(Beginning of GIVEN DATA)
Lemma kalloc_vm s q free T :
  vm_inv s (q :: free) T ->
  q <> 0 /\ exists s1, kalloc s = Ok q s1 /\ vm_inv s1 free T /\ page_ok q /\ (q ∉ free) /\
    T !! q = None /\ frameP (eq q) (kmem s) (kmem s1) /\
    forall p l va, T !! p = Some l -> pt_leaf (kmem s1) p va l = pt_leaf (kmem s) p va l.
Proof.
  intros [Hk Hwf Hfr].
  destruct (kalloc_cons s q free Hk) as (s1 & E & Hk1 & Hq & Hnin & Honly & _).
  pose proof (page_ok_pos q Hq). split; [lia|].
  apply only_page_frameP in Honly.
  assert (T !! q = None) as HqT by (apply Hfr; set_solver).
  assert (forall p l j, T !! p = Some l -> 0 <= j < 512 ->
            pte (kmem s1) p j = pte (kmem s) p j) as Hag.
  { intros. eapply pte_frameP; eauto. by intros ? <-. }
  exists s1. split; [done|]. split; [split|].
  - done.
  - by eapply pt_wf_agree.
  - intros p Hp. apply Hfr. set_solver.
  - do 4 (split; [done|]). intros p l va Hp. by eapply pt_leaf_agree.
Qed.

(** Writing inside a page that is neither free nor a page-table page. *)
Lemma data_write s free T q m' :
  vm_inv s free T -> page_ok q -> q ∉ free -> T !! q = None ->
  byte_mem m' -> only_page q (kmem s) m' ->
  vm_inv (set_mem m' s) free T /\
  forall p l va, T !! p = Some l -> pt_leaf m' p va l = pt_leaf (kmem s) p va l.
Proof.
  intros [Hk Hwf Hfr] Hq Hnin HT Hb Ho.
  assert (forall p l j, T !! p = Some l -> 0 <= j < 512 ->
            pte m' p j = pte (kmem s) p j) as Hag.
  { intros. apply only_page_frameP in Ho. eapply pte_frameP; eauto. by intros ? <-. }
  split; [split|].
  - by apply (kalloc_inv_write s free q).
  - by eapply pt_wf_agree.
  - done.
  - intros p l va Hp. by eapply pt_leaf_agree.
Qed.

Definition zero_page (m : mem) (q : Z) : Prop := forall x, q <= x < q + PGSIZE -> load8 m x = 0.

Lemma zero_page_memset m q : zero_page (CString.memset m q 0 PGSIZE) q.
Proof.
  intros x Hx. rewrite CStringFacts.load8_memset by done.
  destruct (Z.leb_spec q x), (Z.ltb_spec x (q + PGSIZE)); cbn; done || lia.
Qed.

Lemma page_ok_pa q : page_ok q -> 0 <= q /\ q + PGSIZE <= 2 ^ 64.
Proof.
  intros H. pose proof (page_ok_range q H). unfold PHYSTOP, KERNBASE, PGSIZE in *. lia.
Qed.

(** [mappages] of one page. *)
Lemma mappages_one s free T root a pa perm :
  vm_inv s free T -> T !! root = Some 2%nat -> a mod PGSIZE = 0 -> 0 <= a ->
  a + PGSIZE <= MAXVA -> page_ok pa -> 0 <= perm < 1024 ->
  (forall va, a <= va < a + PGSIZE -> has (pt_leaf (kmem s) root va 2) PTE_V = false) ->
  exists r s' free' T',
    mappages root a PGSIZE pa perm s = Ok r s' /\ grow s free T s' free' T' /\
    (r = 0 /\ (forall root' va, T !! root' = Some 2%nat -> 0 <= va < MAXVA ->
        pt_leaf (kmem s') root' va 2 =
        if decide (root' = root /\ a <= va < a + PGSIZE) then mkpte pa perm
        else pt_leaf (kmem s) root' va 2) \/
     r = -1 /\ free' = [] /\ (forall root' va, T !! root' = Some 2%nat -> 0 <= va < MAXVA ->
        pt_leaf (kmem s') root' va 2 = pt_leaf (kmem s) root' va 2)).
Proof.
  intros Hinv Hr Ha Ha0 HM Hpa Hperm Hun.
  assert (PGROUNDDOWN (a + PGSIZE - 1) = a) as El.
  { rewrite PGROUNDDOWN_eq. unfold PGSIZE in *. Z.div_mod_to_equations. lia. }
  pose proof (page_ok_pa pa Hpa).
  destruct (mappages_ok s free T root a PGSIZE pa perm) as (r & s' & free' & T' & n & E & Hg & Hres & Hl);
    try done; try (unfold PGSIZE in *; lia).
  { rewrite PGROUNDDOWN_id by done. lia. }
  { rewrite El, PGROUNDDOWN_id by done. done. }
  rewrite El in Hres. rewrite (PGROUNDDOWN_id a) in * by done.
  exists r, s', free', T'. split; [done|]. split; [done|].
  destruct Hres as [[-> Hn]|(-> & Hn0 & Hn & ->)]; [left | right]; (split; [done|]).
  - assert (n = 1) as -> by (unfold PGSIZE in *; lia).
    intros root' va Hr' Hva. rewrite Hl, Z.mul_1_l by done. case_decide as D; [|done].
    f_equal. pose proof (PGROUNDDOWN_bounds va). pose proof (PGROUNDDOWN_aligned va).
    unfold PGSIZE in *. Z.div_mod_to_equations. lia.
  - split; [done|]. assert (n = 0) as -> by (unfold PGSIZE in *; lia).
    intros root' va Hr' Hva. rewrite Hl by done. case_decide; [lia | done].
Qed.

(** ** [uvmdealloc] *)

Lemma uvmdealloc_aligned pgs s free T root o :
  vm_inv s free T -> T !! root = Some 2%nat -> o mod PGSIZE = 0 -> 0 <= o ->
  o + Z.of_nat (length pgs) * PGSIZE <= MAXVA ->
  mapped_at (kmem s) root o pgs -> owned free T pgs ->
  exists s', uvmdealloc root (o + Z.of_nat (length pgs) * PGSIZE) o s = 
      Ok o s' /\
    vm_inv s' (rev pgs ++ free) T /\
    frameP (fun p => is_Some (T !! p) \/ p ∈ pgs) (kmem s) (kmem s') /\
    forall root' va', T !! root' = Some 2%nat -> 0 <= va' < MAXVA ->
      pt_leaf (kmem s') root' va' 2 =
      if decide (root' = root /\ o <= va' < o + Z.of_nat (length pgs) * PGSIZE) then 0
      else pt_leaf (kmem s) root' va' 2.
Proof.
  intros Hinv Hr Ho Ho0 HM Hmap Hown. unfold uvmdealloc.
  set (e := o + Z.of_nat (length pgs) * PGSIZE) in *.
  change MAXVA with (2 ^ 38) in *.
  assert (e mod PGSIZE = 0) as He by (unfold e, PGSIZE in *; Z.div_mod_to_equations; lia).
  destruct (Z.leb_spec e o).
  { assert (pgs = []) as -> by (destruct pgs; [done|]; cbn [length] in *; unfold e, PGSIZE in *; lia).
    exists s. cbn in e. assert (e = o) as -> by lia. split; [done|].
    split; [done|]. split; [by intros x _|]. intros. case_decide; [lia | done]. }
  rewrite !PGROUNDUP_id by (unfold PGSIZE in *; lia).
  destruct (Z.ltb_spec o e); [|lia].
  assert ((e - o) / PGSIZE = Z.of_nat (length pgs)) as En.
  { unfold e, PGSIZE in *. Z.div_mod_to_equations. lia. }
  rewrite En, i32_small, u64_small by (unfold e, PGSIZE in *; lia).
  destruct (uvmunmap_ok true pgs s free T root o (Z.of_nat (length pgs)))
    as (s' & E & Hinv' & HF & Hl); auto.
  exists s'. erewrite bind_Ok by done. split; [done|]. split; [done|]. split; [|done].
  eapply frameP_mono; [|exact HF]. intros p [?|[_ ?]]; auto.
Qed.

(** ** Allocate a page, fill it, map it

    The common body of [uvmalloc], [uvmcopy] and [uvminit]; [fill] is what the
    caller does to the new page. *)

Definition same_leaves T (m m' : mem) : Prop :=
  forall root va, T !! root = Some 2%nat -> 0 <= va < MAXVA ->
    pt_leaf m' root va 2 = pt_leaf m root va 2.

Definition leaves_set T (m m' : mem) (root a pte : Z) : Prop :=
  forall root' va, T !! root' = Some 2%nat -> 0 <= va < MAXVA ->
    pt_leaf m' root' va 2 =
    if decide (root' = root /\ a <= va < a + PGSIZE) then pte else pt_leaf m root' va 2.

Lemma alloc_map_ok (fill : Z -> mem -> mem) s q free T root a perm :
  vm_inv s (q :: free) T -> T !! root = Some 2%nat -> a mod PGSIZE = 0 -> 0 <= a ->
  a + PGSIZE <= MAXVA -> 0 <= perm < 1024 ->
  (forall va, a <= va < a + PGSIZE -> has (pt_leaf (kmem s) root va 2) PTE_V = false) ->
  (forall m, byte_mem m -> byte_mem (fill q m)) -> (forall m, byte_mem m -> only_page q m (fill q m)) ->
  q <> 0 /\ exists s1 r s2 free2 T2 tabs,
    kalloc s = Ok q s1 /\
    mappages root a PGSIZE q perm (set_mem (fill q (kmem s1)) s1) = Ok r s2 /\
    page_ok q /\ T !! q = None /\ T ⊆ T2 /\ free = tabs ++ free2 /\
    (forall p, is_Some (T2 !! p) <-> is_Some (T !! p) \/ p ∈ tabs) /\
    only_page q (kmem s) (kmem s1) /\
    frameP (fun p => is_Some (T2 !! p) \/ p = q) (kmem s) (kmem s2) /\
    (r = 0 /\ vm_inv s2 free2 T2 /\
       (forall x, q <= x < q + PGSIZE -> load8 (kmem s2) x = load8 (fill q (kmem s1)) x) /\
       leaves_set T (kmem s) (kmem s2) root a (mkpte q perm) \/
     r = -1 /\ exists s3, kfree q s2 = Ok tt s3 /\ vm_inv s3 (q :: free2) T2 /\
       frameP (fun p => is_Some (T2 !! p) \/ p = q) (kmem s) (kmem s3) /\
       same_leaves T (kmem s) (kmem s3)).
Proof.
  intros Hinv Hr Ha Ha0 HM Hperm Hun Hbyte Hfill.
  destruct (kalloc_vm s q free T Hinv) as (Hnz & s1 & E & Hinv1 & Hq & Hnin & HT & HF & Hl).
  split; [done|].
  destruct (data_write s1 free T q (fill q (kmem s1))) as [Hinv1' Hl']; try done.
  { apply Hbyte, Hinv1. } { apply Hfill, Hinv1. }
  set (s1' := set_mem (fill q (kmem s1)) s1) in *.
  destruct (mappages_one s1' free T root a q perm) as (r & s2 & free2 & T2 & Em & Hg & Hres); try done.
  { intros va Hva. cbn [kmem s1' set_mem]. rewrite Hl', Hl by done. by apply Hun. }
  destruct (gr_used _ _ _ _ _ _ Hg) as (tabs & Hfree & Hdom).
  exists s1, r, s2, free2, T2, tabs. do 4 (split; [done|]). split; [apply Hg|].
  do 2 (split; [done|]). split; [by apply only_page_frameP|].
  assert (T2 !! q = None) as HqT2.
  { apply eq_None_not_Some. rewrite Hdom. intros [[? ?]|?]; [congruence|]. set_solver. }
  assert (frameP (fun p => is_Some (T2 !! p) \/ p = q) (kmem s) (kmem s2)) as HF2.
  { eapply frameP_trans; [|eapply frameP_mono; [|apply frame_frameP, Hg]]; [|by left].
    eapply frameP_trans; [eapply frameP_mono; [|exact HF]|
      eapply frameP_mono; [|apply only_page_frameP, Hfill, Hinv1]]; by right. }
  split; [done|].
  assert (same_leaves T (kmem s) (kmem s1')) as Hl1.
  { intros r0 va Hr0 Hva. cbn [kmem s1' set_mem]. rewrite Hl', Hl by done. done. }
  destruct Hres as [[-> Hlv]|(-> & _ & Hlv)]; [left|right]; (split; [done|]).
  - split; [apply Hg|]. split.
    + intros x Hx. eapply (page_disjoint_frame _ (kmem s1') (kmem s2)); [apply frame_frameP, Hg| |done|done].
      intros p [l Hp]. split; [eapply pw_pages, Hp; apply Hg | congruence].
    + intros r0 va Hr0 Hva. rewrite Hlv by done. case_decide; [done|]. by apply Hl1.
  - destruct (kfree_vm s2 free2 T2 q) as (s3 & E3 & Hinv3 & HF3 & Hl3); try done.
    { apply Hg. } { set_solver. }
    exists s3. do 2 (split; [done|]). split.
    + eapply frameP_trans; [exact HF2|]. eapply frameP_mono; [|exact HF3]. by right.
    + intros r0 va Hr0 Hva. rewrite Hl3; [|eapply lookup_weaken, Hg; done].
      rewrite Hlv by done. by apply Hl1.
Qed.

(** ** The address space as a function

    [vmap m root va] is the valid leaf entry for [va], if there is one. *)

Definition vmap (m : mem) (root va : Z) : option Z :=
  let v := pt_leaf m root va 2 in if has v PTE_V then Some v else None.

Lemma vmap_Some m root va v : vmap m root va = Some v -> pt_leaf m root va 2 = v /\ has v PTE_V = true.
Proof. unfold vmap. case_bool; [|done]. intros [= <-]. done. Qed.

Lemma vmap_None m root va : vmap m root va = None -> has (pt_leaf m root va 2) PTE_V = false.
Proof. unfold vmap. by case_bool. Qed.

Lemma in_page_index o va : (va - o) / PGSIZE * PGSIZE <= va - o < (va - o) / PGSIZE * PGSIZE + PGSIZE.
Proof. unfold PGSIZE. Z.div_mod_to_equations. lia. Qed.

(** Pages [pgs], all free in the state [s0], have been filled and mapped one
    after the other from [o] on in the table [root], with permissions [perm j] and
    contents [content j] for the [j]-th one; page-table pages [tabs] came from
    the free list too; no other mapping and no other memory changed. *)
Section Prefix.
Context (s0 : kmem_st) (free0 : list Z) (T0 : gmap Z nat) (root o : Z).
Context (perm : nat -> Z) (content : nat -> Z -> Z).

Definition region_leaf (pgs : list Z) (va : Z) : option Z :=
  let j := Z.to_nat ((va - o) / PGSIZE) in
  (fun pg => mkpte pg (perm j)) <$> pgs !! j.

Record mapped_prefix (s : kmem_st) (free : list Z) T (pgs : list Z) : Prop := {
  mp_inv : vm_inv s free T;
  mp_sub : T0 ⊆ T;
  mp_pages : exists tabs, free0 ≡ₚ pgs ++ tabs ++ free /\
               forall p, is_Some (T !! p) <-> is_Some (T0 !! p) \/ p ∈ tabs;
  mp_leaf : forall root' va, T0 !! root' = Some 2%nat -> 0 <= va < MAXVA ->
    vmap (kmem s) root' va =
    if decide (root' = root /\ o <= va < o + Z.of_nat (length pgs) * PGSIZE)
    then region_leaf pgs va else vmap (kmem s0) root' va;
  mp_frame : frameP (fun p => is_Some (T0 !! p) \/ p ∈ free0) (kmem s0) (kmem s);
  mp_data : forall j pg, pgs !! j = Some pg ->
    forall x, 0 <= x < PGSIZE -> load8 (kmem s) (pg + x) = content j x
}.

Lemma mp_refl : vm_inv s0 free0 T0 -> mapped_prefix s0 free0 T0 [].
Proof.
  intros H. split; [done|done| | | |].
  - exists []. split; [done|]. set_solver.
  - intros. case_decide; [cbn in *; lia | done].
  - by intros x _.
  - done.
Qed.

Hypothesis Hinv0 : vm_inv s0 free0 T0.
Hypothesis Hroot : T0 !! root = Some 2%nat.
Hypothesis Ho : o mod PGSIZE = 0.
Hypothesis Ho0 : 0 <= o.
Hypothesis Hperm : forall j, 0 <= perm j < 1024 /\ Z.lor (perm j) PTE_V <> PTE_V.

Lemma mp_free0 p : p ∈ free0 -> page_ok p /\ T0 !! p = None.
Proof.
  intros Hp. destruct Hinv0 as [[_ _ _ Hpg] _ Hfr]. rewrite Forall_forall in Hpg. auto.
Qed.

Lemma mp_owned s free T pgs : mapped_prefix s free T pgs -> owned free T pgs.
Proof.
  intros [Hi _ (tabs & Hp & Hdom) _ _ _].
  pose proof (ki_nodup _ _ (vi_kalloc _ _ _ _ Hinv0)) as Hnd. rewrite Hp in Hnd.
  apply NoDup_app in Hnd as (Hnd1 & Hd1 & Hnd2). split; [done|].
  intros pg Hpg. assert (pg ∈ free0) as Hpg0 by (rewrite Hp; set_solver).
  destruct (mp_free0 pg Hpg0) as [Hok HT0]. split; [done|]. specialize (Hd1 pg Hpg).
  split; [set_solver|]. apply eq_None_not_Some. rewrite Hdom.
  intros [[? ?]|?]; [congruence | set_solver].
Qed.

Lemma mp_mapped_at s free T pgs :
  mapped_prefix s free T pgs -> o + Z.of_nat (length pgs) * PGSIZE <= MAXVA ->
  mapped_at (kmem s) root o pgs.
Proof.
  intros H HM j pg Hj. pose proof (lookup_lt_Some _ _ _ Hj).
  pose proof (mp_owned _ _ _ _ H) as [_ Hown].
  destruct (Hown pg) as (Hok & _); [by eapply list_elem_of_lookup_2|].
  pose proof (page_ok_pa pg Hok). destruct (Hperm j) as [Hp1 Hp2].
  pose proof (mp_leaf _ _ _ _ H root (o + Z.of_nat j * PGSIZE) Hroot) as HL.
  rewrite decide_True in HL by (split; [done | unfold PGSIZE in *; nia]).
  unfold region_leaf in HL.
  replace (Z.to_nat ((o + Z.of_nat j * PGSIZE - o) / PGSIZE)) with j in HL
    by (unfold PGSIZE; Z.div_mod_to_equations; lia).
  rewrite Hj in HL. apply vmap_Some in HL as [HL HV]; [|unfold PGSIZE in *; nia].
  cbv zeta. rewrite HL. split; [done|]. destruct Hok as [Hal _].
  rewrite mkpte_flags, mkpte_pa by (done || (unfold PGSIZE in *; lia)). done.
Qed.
(End of GIVEN DATA)
(Beginning of GIVEN DATA)
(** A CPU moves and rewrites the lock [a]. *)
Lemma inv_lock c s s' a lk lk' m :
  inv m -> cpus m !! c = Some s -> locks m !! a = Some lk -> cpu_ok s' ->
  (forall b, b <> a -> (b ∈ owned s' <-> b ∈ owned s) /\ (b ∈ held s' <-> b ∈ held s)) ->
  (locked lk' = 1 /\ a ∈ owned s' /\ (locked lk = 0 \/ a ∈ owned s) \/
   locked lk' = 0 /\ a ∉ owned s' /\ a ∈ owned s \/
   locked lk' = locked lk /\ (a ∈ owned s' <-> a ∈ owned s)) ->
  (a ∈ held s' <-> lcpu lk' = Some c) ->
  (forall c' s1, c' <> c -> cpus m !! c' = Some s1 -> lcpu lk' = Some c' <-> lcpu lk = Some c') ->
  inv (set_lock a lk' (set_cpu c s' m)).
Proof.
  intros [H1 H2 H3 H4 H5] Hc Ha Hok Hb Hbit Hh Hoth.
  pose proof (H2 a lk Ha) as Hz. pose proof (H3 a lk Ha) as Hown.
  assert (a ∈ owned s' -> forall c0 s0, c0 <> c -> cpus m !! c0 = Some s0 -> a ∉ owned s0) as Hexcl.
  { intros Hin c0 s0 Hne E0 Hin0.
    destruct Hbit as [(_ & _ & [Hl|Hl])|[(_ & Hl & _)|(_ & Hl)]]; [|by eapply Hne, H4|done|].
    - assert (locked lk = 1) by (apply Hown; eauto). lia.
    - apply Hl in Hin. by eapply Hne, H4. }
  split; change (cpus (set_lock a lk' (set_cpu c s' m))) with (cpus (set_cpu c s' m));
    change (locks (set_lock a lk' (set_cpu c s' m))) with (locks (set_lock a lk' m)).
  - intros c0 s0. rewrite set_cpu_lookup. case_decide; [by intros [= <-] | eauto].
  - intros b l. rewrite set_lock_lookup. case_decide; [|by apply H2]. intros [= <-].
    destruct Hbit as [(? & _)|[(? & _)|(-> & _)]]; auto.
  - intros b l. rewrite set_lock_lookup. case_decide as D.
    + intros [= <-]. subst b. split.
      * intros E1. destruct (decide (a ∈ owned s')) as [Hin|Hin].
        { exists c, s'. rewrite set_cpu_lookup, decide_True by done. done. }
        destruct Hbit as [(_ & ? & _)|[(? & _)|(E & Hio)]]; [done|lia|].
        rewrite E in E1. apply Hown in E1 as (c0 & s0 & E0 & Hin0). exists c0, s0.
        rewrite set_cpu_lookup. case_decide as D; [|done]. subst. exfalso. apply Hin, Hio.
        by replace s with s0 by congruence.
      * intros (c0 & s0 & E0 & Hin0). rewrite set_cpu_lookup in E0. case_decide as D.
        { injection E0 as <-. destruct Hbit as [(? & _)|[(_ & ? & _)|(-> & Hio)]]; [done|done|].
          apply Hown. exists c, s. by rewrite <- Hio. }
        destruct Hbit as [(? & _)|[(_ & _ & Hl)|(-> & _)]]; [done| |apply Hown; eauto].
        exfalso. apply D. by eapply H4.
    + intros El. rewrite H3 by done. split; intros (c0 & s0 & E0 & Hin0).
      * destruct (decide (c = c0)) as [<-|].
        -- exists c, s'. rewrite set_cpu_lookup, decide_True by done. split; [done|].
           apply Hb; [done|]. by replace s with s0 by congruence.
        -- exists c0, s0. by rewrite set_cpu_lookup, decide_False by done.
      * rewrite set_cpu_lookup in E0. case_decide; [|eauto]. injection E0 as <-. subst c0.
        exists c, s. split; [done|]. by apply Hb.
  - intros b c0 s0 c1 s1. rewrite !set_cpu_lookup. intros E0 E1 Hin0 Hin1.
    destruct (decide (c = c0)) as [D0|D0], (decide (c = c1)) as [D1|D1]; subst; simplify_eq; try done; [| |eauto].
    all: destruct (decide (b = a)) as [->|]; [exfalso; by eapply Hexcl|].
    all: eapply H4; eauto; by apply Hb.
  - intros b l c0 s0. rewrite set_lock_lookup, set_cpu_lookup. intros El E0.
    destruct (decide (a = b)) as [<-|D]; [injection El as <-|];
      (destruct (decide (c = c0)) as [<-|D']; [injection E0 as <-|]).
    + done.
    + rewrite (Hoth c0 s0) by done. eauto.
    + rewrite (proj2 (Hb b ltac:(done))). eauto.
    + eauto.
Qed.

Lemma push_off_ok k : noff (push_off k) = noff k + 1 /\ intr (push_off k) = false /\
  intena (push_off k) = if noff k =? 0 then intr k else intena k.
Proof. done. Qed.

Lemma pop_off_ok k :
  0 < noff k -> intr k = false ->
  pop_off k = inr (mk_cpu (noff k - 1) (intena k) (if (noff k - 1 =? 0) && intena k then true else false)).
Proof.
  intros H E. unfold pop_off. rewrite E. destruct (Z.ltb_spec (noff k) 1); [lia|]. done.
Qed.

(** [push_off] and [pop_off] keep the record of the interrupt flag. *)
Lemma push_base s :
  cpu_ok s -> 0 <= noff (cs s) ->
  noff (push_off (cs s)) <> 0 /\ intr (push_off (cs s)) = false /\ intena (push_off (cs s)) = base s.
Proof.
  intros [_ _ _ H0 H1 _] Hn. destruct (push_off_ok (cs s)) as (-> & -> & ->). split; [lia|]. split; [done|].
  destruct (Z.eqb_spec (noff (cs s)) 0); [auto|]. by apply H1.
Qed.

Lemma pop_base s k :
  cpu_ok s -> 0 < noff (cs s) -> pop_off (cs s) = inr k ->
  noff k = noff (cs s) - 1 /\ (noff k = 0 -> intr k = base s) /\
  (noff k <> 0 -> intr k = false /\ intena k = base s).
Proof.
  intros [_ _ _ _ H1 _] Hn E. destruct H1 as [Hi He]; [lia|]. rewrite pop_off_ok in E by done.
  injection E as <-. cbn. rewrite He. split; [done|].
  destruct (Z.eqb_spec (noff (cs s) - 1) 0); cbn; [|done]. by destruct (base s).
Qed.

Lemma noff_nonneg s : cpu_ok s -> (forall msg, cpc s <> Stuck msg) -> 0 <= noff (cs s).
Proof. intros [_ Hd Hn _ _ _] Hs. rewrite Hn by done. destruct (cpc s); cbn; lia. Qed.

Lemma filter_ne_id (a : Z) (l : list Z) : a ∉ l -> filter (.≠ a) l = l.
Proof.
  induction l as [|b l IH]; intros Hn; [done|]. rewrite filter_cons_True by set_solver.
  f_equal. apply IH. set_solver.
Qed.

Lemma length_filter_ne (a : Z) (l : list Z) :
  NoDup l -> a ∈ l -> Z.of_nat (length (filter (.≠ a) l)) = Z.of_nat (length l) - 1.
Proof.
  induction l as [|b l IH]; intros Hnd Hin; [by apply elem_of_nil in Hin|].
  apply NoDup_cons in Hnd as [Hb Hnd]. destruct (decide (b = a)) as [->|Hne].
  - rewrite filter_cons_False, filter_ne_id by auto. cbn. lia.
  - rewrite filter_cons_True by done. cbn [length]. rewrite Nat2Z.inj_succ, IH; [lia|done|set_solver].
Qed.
(End of GIVEN DATA)
> PROBLEM TO WORK ON: Retype exactly the lines of the data above that fall between the line with "(r = 0 /\ (forall" and the line with "r = -1 /\ free'", inclusive, and add nothing.

> FINISHED TASK:
    (r = 0 /\ (forall root' va, T !! root' = Some 2%nat -> 0 <= va < MAXVA ->
        pt_leaf (kmem s') root' va 2 =
        if decide (root' = root /\ a <= va < a + PGSIZE) then mkpte pa perm
        else pt_leaf (kmem s) root' va 2) \/
     r = -1 /\ free' = [] /\ (forall root' va, T !! root' = Some 2%nat -> 0 <= va < MAXVA ->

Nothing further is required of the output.